- **Data for processing**:

(* ===== verification/Protocol.v ===== *)
(** * The control skeleton of the transport

    What Transport.v does, without data: the program counters, the flag, the
    semaphores and whether the current request has been served.  The skeleton
    is finite, so its invariants are checked by exploring it.  Protocol.v says
    that the exploration is complete and that every request cycle ends;
    Refine.v carries the facts over to the system with its data. *)
From S2P Require Import Prelude GF256 Word Memory Syndrome Cstring Service Conf Marshal Driver Transport.
Local Open Scope Z_scope.

(** The thread that holds [gen_syndrome_mutex], if any, and the daemon. *)
Inductive client_tag := TIdle | TPack | TCall (u : call_pc) | TKill | TUp.
Inductive server_tag := GTop | GEnter | GWait | GGet | GGen | GUnget | GAck | GExit.

Record ctl := {
  c_client : client_tag;
  c_server : server_tag;
  c_flag : Z;
  c_init : Z;
  c_call : Z;
  c_inbox : bool;
  c_served : bool
}.

#[export] Instance call_pc_eq_dec : EqDecision call_pc.
Proof. solve_decision. Defined.
#[export] Instance client_tag_eq_dec : EqDecision client_tag.
Proof. solve_decision. Defined.
#[export] Instance server_tag_eq_dec : EqDecision server_tag.
Proof. solve_decision. Defined.
#[export] Instance ctl_eq_dec : EqDecision ctl.
Proof. solve_decision. Defined.

Definition upd (c : ctl) (cl : client_tag) (sv : server_tag) (fl ini cal : Z) (inb ser : bool) : ctl :=
  {| c_client := cl; c_server := sv; c_flag := fl; c_init := ini; c_call := cal;
     c_inbox := inb; c_served := ser |}.

Section control.
Context (meth : usp_method).

(** A new request enters. *)
Definition ctl_enter (c : ctl) : option ctl :=
  match c_client c with
  | TIdle => Some (upd c TPack (c_server c) (c_flag c) (c_init c) (c_call c) (c_inbox c) false)
  | _ => None
  end.

Definition ctl_client (c : ctl) : option ctl :=
  let to cl := upd c cl (c_server c) (c_flag c) (c_init c) (c_call c) (c_inbox c) (c_served c) in
  let flag cl v := upd c cl (c_server c) v (c_init c) (c_call c) (c_inbox c) (c_served c) in
  match c_client c with
  | TIdle => None
  | TPack => Some (to (TCall (call_start meth)))
  | TCall UDownInit =>
      if c_init c <=? 0 then None else
      Some (upd c (TCall UDown) (c_server c) (c_flag c) (c_init c - 1) (c_call c) (c_inbox c) (c_served c))
  | TCall UDown =>
      if c_call c <=? 0 then None else
      Some (upd c (TCall (match meth with CallNl => URecv1 | _ => UCopy end)) (c_server c) (c_flag c)
              (c_init c) (c_call c - 1) (c_inbox c) (c_served c))
  | TCall URecv1 => Some (flag (TCall UWait1) 0)
  | TCall UWait1 => if c_flag c =? 1 then Some (to (TCall UPid)) else None
  | TCall UPid => Some (to (TCall UCopy))
  | TCall UCopy => Some (to (TCall (match meth with CallNl => USend | _ => UFlag end)))
  | TCall USend =>
      Some (upd c (TCall UFlag) (c_server c) (c_flag c) (c_init c) (c_call c) true (c_served c))
  | TCall UFlag => Some (flag (TCall UWait) 0)
  | TCall UWait =>
      if c_flag c =? done_flag meth then
        Some (to (TCall (match meth with CallNl => UCheck | _ => UUp end)))
      else None
  | TCall UCheck => Some (to (TCall UUp))
  | TCall UUp =>
      Some (upd c TKill (c_server c) (c_flag c) (c_init c) (c_call c + 1) (c_inbox c) (c_served c))
  | TKill => Some (to TUp)
  | TUp => Some (to TIdle)
  end.

Definition ctl_server (c : ctl) : option ctl :=
  let to sv := upd c (c_client c) sv (c_flag c) (c_init c) (c_call c) (c_inbox c) (c_served c) in
  let flag sv v := upd c (c_client c) sv v (c_init c) (c_call c) (c_inbox c) (c_served c) in
  match c_server c with
  | GTop => Some (to (match meth with CallProc => GWait | _ => GEnter end))
  | GEnter =>
      match meth with
      | CallProc => None
      | CallIoctl =>
          Some (upd c (c_client c) GWait 1 (c_init c + 1) (c_call c) (c_inbox c) (c_served c))
      | CallNl => if c_flag c =? 0 then Some (flag GWait 1) else None
      end
  | GWait =>
      match meth with
      | CallNl =>
          if c_inbox c then
            Some (upd c (c_client c) GGet (c_flag c) (c_init c) (c_call c) false (c_served c))
          else None
      | _ => if c_flag c =? 0 then Some (to GGet) else None
      end
  | GGet => Some (to GGen)
  | GGen => Some (upd c (c_client c) GUnget (c_flag c) (c_init c) (c_call c) (c_inbox c) true)
  | GUnget => Some (to (match meth with CallIoctl => GTop | _ => GAck end))
  | GAck =>
      match meth with
      | CallIoctl => None
      | CallProc => Some (flag GTop 2)
      | CallNl => if c_flag c =? 0 then Some (flag GTop 1) else None
      end
  | GExit => None
  end.

Definition ctl_start : ctl :=
  {| c_client := TIdle; c_server := GTop; c_flag := match meth with CallIoctl => 1 | _ => 2 end;
     c_init := 0; c_call := 1; c_inbox := false; c_served := false |}.

(** All successors; entering is kept apart because it starts a new cycle. *)
Definition inner_succs (c : ctl) : list ctl := option_list (ctl_client c) ++ option_list (ctl_server c).
Definition succs (c : ctl) : list ctl := option_list (ctl_enter c) ++ inner_succs c.

Fixpoint explore (fuel : nat) (todo seen : list ctl) : list ctl :=
  match fuel, todo with
  | S fuel, c :: todo =>
      if decide (c ∈ seen) then explore fuel todo seen
      else explore fuel (succs c ++ todo) (c :: seen)
  | _, _ => seen
  end.
Definition reach : list ctl := explore 400 [ctl_start] [].

(** The longest run of inner steps from [c]. *)
Fixpoint rank (fuel : nat) (c : ctl) : nat :=
  match fuel with
  | O => O
  | S fuel => foldr (λ c' n, Nat.max (S (rank fuel c')) n) O (inner_succs c)
  end.
End control.

Definition measure (meth : usp_method) (c : ctl) : nat := rank meth 40 c.

(** ** The exploration is complete *)
Definition holds (meth : usp_method) (P : ctl → bool) : bool := forallb P (reach meth).

Lemma holds_elem meth P c : holds meth P = true → c ∈ reach meth → P c = true.
Proof.
  unfold holds. rewrite forallb_forall. intros H Hc. apply H. by apply list_elem_of_In.
Qed.

Lemma reach_start meth : ctl_start meth ∈ reach meth.
Proof. destruct meth; apply (bool_decide_unpack _); vm_compute; exact I. Qed.

Lemma reach_succ meth c c' : c ∈ reach meth → c' ∈ succs meth c → c' ∈ reach meth.
Proof.
  intros Hc. assert (holds meth (λ c, bool_decide (Forall (λ c', c' ∈ reach meth) (succs meth c))) = true) as H
    by (destruct meth; vm_compute; reflexivity).
  apply (holds_elem _ _ _ H), bool_decide_eq_true in Hc. rewrite Forall_forall in Hc. apply Hc.
Qed.

(** Every inner step makes progress towards the end of the cycle. *)
Lemma measure_inner meth c c' : c ∈ reach meth → c' ∈ inner_succs meth c →
  (measure meth c' < measure meth c)%nat.
Proof.
  intros Hc. assert (holds meth (λ c, bool_decide
    (Forall (λ c', (measure meth c' < measure meth c)%nat) (inner_succs meth c))) = true) as H
    by (destruct meth; vm_compute; reflexivity).
  apply (holds_elem _ _ _ H), bool_decide_eq_true in Hc. rewrite Forall_forall in Hc. apply Hc.
Qed.

Lemma measure_bound meth c : c ∈ reach meth → (measure meth c < 40)%nat.
Proof.
  intros Hc. assert (holds meth (λ c, bool_decide (measure meth c < 40)%nat) = true) as H
    by (destruct meth; vm_compute; reflexivity).
  by apply (holds_elem _ _ _ H), bool_decide_eq_true in Hc.
Qed.

(** ** What holds at the points where data is read or written

    Statements about every reachable control state, settled by exploring. *)
Lemma reach_forall (P : ctl → Prop) `{Hdec : ∀ c, Decision (P c)} meth :
  bool_decide (Forall P (reach meth)) = true → ∀ c, c ∈ reach meth → P c.
Proof. intros Hb. apply bool_decide_eq_true in Hb. by rewrite Forall_forall in Hb. Qed.

Ltac by_reach :=
  match goal with |- ?c ∈ reach _ → _ => revert c end;
  match goal with |- ∀ c, c ∈ reach ?meth → @?P c =>
    refine (reach_forall P meth _); try (is_var meth; destruct meth); vm_compute; reflexivity
  end.

(** The daemon only looks at a published request that is not served yet. *)
Lemma reach_get meth c : c ∈ reach meth → c_server c = GGet ∨ c_server c = GGen →
  (c_client c = TCall UFlag ∨ c_client c = TCall UWait) ∧ c_served c = false.
Proof. by_reach. Qed.

(** A thread leaves with its request served. *)
Lemma reach_up meth c : c ∈ reach meth → c_client c = TUp → c_served c = true.
Proof. by_reach. Qed.

(** Only the netlink method looks at messages, and only when one is there. *)
Lemma reach_flag meth c : c ∈ reach meth → c_client c = TCall UPid ∨ c_client c = TCall UCheck →
  c_flag c = 1.
Proof. by_reach. Qed.

Lemma reach_nl meth c : meth ≠ CallNl → c ∈ reach meth →
  c_client c ≠ TCall UPid ∧ c_client c ≠ TCall UCheck.
Proof. intros Hm. destruct meth; [done|by_reach|by_reach]. Qed.

(** The request is the only message under way. *)
Lemma reach_send meth c : c ∈ reach meth → c_client c = TCall USend → c_inbox c = false.
Proof. by_reach. Qed.

(** The statements each marshalling function has. *)
Definition call_has (meth : usp_method) (u : call_pc) : bool :=
  match u with
  | UDownInit => bool_decide (meth = CallIoctl)
  | URecv1 | UWait1 | UPid | USend | UCheck => bool_decide (meth = CallNl)
  | _ => true
  end.

Lemma reach_call meth c : c ∈ reach meth →
  match c_client c with TCall u => call_has meth u | _ => true end = true.
Proof. by_reach. Qed.

(** The greeting never meets a thread that waits for an acknowledgement. *)
Lemma reach_enter c : c ∈ reach CallNl → c_server c = GEnter → c_flag c = 0 →
  c_client c = TCall UWait1.
Proof. by_reach. Qed.

(** Nobody is stuck while a request is under way. *)
Lemma reach_alive meth c : c ∈ reach meth → inner_succs meth c = [] → c_client c = TIdle.
Proof. by_reach. Qed.

#[global] Opaque reach measure.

- **What you will do**:
Show every line in the listing above that carries the word "control".

- **Output for this task**:
(** * The control skeleton of the transport
Section control.
End control.
    Statements about every reachable control state, settled by exploring. *)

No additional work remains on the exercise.